▶ GIVEN ENTRIES
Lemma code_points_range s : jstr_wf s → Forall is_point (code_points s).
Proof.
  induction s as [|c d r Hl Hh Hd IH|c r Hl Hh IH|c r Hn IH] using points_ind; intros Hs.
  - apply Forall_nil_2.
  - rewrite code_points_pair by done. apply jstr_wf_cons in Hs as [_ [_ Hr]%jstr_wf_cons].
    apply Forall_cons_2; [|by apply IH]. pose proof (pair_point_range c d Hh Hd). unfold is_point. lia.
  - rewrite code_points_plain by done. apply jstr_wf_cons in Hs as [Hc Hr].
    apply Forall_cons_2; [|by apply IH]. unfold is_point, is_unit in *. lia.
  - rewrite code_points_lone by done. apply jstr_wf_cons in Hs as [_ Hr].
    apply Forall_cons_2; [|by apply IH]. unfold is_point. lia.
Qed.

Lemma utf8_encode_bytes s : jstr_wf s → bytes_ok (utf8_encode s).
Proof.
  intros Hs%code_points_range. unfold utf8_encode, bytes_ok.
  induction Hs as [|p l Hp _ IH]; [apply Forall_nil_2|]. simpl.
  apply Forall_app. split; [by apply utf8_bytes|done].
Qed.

---

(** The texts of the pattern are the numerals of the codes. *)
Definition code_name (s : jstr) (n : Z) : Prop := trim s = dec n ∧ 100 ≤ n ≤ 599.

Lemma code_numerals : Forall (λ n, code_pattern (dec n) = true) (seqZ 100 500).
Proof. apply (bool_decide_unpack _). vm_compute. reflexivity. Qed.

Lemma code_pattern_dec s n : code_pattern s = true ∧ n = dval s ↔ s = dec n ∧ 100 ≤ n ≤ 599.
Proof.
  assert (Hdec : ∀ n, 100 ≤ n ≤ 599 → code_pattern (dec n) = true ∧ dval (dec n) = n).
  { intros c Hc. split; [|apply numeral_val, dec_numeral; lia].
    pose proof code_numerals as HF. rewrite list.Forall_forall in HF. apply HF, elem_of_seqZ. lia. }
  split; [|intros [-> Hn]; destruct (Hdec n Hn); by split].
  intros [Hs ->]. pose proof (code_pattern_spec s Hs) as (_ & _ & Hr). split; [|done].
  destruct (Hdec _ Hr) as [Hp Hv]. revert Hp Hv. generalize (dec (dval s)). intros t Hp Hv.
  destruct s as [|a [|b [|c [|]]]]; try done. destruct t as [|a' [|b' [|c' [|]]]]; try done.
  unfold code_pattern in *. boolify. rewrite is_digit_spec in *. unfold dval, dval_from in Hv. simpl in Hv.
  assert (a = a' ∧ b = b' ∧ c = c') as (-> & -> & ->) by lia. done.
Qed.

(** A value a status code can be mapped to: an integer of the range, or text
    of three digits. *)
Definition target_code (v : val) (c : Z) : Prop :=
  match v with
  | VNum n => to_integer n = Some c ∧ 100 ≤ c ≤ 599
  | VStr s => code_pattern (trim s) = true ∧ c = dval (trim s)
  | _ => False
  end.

▶ YOUR ASSIGNMENT
Taking the entries above, print exactly the lines starting at the line with "Lemma code_pattern_dec s" and ending at the line with "pose proof code_numerals", both included.

▶ THE COMPLETED TASK
Lemma code_pattern_dec s n : code_pattern s = true ∧ n = dval s ↔ s = dec n ∧ 100 ≤ n ≤ 599.
Proof.
  assert (Hdec : ∀ n, 100 ≤ n ≤ 599 → code_pattern (dec n) = true ∧ dval (dec n) = n).
  { intros c Hc. split; [|apply numeral_val, dec_numeral; lia].
    pose proof code_numerals as HF. rewrite list.Forall_forall in HF. apply HF, elem_of_seqZ. lia. }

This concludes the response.